How Not To Be Wrong

By Jordan Ellenberg

NOT PART OF REVIEW

To start, reading non-fiction books almost always feels like a chore despite how much I enjoy them. With the completion of this book I feel I finally know a good way of enjoying and getting more knowledge gains from non-fiction audiobooks although how much I will follow the advice I'm about to outline remains to be seen.

My main time for audiobooks is in the evening once I get home from work. During the first half of this book I generally couldn't must the mental energy at this time to visualize the projective plane or other problems that are purposed in the book at a time when my mental energies seem to be at their daily low. After having started this book over 2 months ago and not yet having finished 6 hours of it (when I have no problem finishing a 50 hour Tom Clancy in a month) I decided to take a new approach. 

When I encounter something I don't understand (such as getting stumped visualizing the protective plane) I would rewind the troubling sentence over and over again while failing to grasp what the author is intending to convey (which usually ends with me pausing the book and moving onto something else). This makes the book feel like a chore and makes me not want to pick up where I left off since I know I'm at a mental roadblock and will require a great deal of thinking when I start the book again. This is why the first half of the book took so long for me to complete. 

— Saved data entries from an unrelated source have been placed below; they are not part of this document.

(** C1, as the specification has it, fails on two kinds of year.  The
    call [findXmasSunday(4, 5)] returns [4], whose December 25 was a
    Saturday, and leaves out 5, whose December 25 was a Sunday: the Date
    constructor reads the years 0..99 as 1900..1999.  The year 275763 has
    its December 25 on a Sunday, past the last time value a Date holds,
    and [findXmasSunday(275763, 275763)] is empty. *)
Lemma findXmasSunday_not_sound_complete :
  findXmasSunday DateFacts.utcZone 4 5 = [4] /\
  Gregorian.isSunday 4 12 25 = false /\
  Gregorian.isSunday 5 12 25 = true /\
  ~ SoundComplete (findXmasSunday DateFacts.utcZone 4 5) 4 5 /\
  findXmasSunday DateFacts.utcZone 275763 275763 = [] /\
  Gregorian.isSunday 275763 12 25 = true /\
  ~ SoundComplete (findXmasSunday DateFacts.utcZone 275763 275763)
      275763 275763.
Proof.
  assert (H45 : findXmasSunday DateFacts.utcZone 4 5 = [4])
    by (rewrite findXmasSunday_filter; vm_compute; reflexivity).
  assert (Hfar : findXmasSunday DateFacts.utcZone 275763 275763 = [])
    by (rewrite findXmasSunday_filter; vm_compute; reflexivity).
  split; [exact H45 |].
  split; [vm_compute; reflexivity |].
  split; [vm_compute; reflexivity |].
  split; [| split; [exact Hfar | split; [vm_compute; reflexivity |]]].
  - intros H. specialize (H 4 ltac:(lia)). rewrite H45 in H.
    destruct H as [H _]. specialize (H (or_introl eq_refl)).
    vm_compute in H. discriminate.
  - intros H. specialize (H 275763 ltac:(lia)). rewrite Hfar in H.
    destruct H as [_ H]. apply H. vm_compute. reflexivity.
Qed.
(** * The Obsidian markdown loader: a model of [loaders.ts]

    The loader keeps a store of entries in step with a directory of markdown
    files: a full pass over the files matched by a glob pattern, followed by
    handlers for the watcher's add, change and unlink events.

    The collaborators of the loader (file system, splitter, digest,
    validation, renderer, glob matcher, path helpers) are the fields of an
    environment record: each answers as a function of its arguments, so the
    files do not change while a pass or a handler runs, and two passes over
    unchanged files are two passes with one environment.  The shared mutable
    objects of the loader (the store, [untouchedEntries], [fileToIdMap]) and
    the calls made to the collaborators are the fields of a world record;
    the store is a finite map from identifiers to entries, on which
    [store.set] writes the entry at its identifier and [store.delete]
    removes it.

    An [async] function is a tree whose nodes are the points where the
    function is suspended on an [await]; what runs between two such points
    runs at once.  The tasks of a full pass are the slots of a pool from
    which the event loop resumes any task that is suspended, and starts the
    next one queued while fewer than ten are running.  [load_any] is the
    full pass under any such schedule and [load] the full pass under one of
    them, which computes. *)

From stdpp Require Import gmap strings list fin_maps.

Open Scope string_scope.
Open Scope list_scope.

(** ** Values *)

(** A settled promise of a collaborator: fulfilled with a value, or rejected
    with an error of which the loader only reads [message]. *)
Inductive res (A : Type) : Type :=
  | Ok (a : A)
  | Fail (message : string).
Arguments Ok {A} a.
Arguments Fail {A} message.

Definition is_ok {A : Type} (r : res A) : bool :=
  match r with
  | Ok _ => true
  | Fail _ => false
  end.

(** Front-matter: keys and values. *)
Definition Data : Type := list (string * string).

(** What [stat] returns; the loader passes it on untouched. *)
Record Stats := { size : Z; mtimeMs : Z }.

Record RenderedMetadata := { imagePaths : option (list string) }.
Lemma land_bit_testbit status pin :
  0 <= pin < 31 ->
  negb (Z.land status (uint32 (Z.shiftl 1 pin)) =? 0) = Z.testbit status pin.
Proof.
  intros Hp.
  assert (Hpow : 0 < 2 ^ pin < 2 ^ 32).
  { split; [apply Z.pow_pos_nonneg; lia|apply Z.pow_lt_mono_r; lia]. }
  rewrite Z.shiftl_1_l. unfold uint32. rewrite wrap_small by lia.
  destruct (Z.testbit status pin) eqn:Hb.
  - destruct (Z.eqb_spec (Z.land status (2 ^ pin)) 0) as [E|]; [|reflexivity].
    assert (Hc : Z.testbit (Z.land status (2 ^ pin)) pin = true).
    { rewrite Z.land_spec, Hb, Z.pow2_bits_true by lia. reflexivity. }
    rewrite E, Z.bits_0 in Hc. discriminate.
  - destruct (Z.eqb_spec (Z.land status (2 ^ pin)) 0) as [|Hne]; [reflexivity|].
    exfalso. apply Hne. apply Z.bits_inj'. intros n Hn.
    rewrite Z.land_spec, Z.bits_0.
    destruct (Z.eq_dec n pin) as [->|Hnp].
    + now rewrite Hb.
    + rewrite (Z.pow2_bits_false pin n) by lia. apply andb_false_r.
Qed.

(** X25.  [GPIO_GetPin] for a pin below 31: when the exchange succeeds
    with a four-byte response the result is bit [pin] of that word, 1 or
    0; when it succeeds with an empty response the result is 0, as for a
    low pin; when it fails the (negative) error is returned. *)
Theorem GPIO_GetPin_reads_one_bit
    (junk : list Z) (h : ptr) (port pin : Z) (s : State)
    (q1 q2 : ptr) (sc : list reply) (r : Z * list Z) (s1 : State) :
  validHandle_loop h (g_devList s) = Ret 1 ->
  script s = RMalloc q1 :: RMalloc q2 :: sc -> q1 <> NULL -> q2 <> NULL ->
  0 <= pin < 31 ->
  SIO_SendRequest h port HID_GPIO_REQ_PORT_VALUE (Some (to_le32 0 ++ to_le32 0)) 8 true true
    (st_io sc (trace s) s) = Ret (r, s1) ->
  (fst r = LPCUSBSIO_OK -> List.length (snd r) = 4%nat ->
   GPIO_GetPin junk h port pin s
   = Ret (if Z.testbit (le32 (snd r)) pin then 1 else 0, s1))
  /\ (fst r = LPCUSBSIO_OK -> snd r = [] ->
      GPIO_GetPin junk h port pin s = Ret (0, s1))
  /\ (fst r < 0 -> (List.length (snd r) <= 4)%nat ->
      GPIO_GetPin junk h port pin s = Ret (fst r, s1)).
Proof.
  intros Hv Hs Hq1 Hq2 Hpin Hx.
  pose proof (GPIO_SendCmd_run junk h port HID_GPIO_REQ_PORT_VALUE 0 0 0 s
                q1 q2 sc r s1 Hv Hs Hq1 Hq2 Hx) as Hrun. cbv zeta in Hrun.
  unfold GPIO_GetPin. repeat split.
  - intros Hok Hlen. rewrite Hlen, Hok in Hrun.
    change (Z.of_nat 4) with 4 in Hrun.
    cbn [Z.ltb Z.compare Pos.compare Pos.compare_cont Z.eqb LPCUSBSIO_OK negb] in Hrun.
    rewrite (bind_Ret _ _ _ _ _ Hrun). cbn [fst snd Z.gtb Z.compare].
    unfold shl1. destruct (Z.leb_spec 0 pin); [|lia]. destruct (Z.ltb_spec pin 31); [|lia].
    cbn [andb]. unfold lift, bind, ret. rewrite land_bit_testbit by lia.
    do 4 f_equal. unfold le32.
    destruct (snd r) as [|a [|b [|c [|d [|? ?]]]]]; cbn in Hlen; try lia. reflexivity.
  - intros Hok Hnil. rewrite Hnil, Hok in Hrun.
    cbn [List.length Z.of_nat Z.ltb Z.compare Z.eqb LPCUSBSIO_OK negb] in Hrun.
    rewrite (bind_Ret _ _ _ _ _ Hrun). reflexivity.
  - intros Hneg Hlen.
    destruct (Z.ltb_spec 4 (Z.of_nat (List.length (snd r)))); [lia|].
    destruct (Z.eqb_spec (fst r) LPCUSBSIO_OK) as [E|_];
      [unfold LPCUSBSIO_OK in E; lia|].
    rewrite (bind_Ret _ _ _ _ _ Hrun).
    cbn [fst snd]. destruct (Z.gtb_spec (fst r) 0); [lia|reflexivity].
Qed.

For the second half of the book I took a new approach of simply mentally noting what I didn't understand and moving on. I would not rewind anything until I reached the end of the chapter. At that point I would decide one of three things: that I now understood what was stumping me before, that I no longer cared about what I didn't quite grasp (perhaps it was not that integral to understanding the rest of the chapter), or that I should start the chapter over and try again. I really loathed the 3rd option because it made me feel stupid (oh look at this guy, he has to read this chapter TWICE) and it made me feel inefficient. However I managed to argue (to myself) that having a book sitting idle in the library and wasting good listening hours because I'm scared of failing at learning something isn't very efficient either. Also I went through the second half of the book in about a week despite listening to multiple chapters multiple times.

Note: Acknowledging that I don't understand an aspect of a book and deciding to move on in the interest of time or mental energy is different than the Craig approach of just straight up not listening while the audiobook plays in the background and using this as evidence that you didn't enjoy the book (see his impending review of Red Storm Rising). 

In summary I need to get better at convincing myself that just because I burn an Audible credit doesn't mean I have to understand and remember every aspect of the book. If I approach every book like this I'll burn countless hours learning everything about one book when I could have learned a less perfect % of more books.

REVIEW BEGINS

This book is full of small consumable scenarios that showcase how using mathematical thinking can be beneficial. A few things I learned more about from this book are: p-value hacking, geometry of numbers, not all curves are lines (and other forms of non-linear thinking), and mathematical formalism (and it's relation to voting in democracy). 

I understand that the print version of the book contained multiple figures which might have helped my absorption of knowledge in the first half of the book, however there was no point in the second half of the book where I felt there was any content lacking by consuming the audiobook.

I'd recommend this book to anyone looking for a good non-fiction gain-fest.